India's Green Transition: Why Self-Reliance is Key to Net Zero 2070
India's Path to Net Zero 2070: Relying on Domestic Strength

The global climate landscape faces new challenges following COP30, with the US withdrawal from the Paris Agreement casting a shadow over international cooperation. In this uncertain environment, a critical question emerges: can India still achieve its ambitious goal of reaching net-zero emissions by 2070? Experts Montek S. Ahluwalia and Utkarsh Patel present a compelling case, arguing that India's journey must and can be powered from within.

Growth and Green Goals: Not a Zero-Sum Game

A common misconception is that decarbonisation comes at the cost of economic growth. The authors strongly counter this, highlighting the immense hidden costs of sticking to a fossil fuel-based path. The severe health hazards from air pollution in Indian cities alone provide a powerful impetus for a swift shift. Furthermore, technological advancements have reached a point where major sectors can begin decarbonising without incurring prohibitive extra costs.

Delaying this transition risks locking the economy into outdated, polluting infrastructure, creating stranded assets in the future. In contrast, embracing green energy opens new avenues for economic expansion and job creation, particularly in manufacturing with export potential. Multiple economic models for India demonstrate that high growth is compatible with falling emissions through a three-pronged approach: relentless energy efficiency, widespread electrification of end-uses, and a fundamental shift to renewables for power generation.

The REMIND-India model, developed by Utkarsh Patel with Germany's Potsdam Institute, illustrates two possible futures. A "business-as-usual" scenario, continuing current policies, shows emissions rising until 2045 and remaining high even in 2070. However, a proactive policy pathway can bend the emissions curve downward after 2035, setting a clear trajectory to meet the 2070 net-zero target while sustaining an average GDP growth of 6.25% annually from 2025 to 2050.

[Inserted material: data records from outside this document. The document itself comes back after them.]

(** [src/src/core/safetensors/SafetensorsIndex.cpp:58-67 parseSafetensorsIndex] *)
Definition readTotalSize (j : json) : outcome N :=
  match field j "metadata" with
  | Some (JObject meta) =>
      match field (JObject meta) "total_size" with
      | Some (JUnsigned n) => Returns n
      | Some _ => fail "metadata.total_size is not an unsigned integer"
      | None => Returns 0%N
      end
  | _ => Returns 0%N
  end.

(** [src/src/core/safetensors/SafetensorsIndex.cpp:29-70 parseSafetensorsIndex] *)
Definition parseSafetensorsIndex `{Json} (jsonText : string) : outcome SafetensorsIndex :=
  match Ipc.parse jsonText with
  | inl _ => fail "not valid JSON"
  | inr j =>
      if negb (isObject j) then fail "top level is not an object"
      else
        match field j "weight_map" with
        | None => fail "missing 'weight_map'"
        | Some (JObject wm) =>
            obind! m := readWeightMap wm [] in
            match m with
            | [] => fail "'weight_map' is empty"
            | _ => obind! total := readTotalSize j in Returns (mkIndex m total)
            end
        | Some _ => fail "'weight_map' is not an object"
        end
  end.
End SafetensorsIndex.
Import SafetensorsIndex.

(** ** One file *)

Module SafetensorsReader.

(** The mapping of a file, or bytes of somebody else.
    [src/src/core/safetensors/SafetensorsReader.hpp:123-129 SafetensorsReader] *)
Record SafetensorsReader := mkReader {
  _file : option (string * list ascii);
  _external : list ascii;
  _externalName : string;
  _tensors : list SafetensorsTensor;
  _index : gmap string nat;
  _metadata : gmap string string;
  _dataOffset : N;
}.

Definition newReader : SafetensorsReader := mkReader None [] EmptyString [] ∅ ∅ 0.

(** [src/src/core/safetensors/SafetensorsReader.hpp:61-63 SafetensorsReader::isOpen] *)
Definition isOpen (r : SafetensorsReader) : bool :=
  match _file r with Some _ => true | None => match _external r with [] => false | _ => true end end.

(** [src/src/core/safetensors/SafetensorsReader.hpp:64-66 SafetensorsReader::path] *)
Definition path (r : SafetensorsReader) : string :=
  match _external r with [] => match _file r with Some f => fst f | None => EmptyString end | _ => _externalName r end.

Financing the Future: Looking Beyond International Aid

The second pillar of the argument addresses the elephant in the room: finance. The promised $300 billion per year in external assistance by 2035 for developing nations was already deemed inadequate. Now, with the US exit and developed nations cutting aid due to fiscal pressures, the reliability of international public climate finance is in serious doubt.

However, the authors assert this should not deter India. Given the size and sophistication of its economy, India is expected to mobilise most investment from domestic sources. The crucial insight is that global markets are flush with private capital seeking bankable projects, and India's private sector has proven its capability to deliver them. The bottleneck isn't a lack of money but the need for targeted domestic reforms to unlock this flow.

Key Reforms to Unlock Capital

To attract the necessary investment, both domestic and foreign, a series of policy actions are essential:

  • Revitalising Discoms: Ensuring the financial viability of electricity distribution companies, through state-level reforms and selective privatisation, is paramount as they are the main buyers in the power market.
  • Regulatory Modernisation: Reforming the regulatory framework to allow for more flexible pricing at wholesale and consumer levels.
  • Strengthening Investor Confidence: Creating a robust legal framework for the quick resolution of state-investor disputes, a key point in ongoing FTA negotiations.

The role of Multilateral Development Banks (MDBs) is also critical. Rather than providing vast concessional loans, their focus should shift to expanding long-term lending and using risk-sharing mechanisms to catalyse much larger volumes of private capital. While COP forums have underplayed the MDB role, the upcoming G20 summit, hosted by the US, presents an opportunity for India to push for signals that direct MDBs to support the energy transition in this manner.

The conclusion is clear: India's green transition is not held hostage by the availability of foreign aid. By combining strategic policy reforms to mobilise domestic private investment with a smart approach to leveraging international financial institutions, India can confidently chart its own course to a net-zero future by 2070, turning a global challenge into a national opportunity for sustainable growth.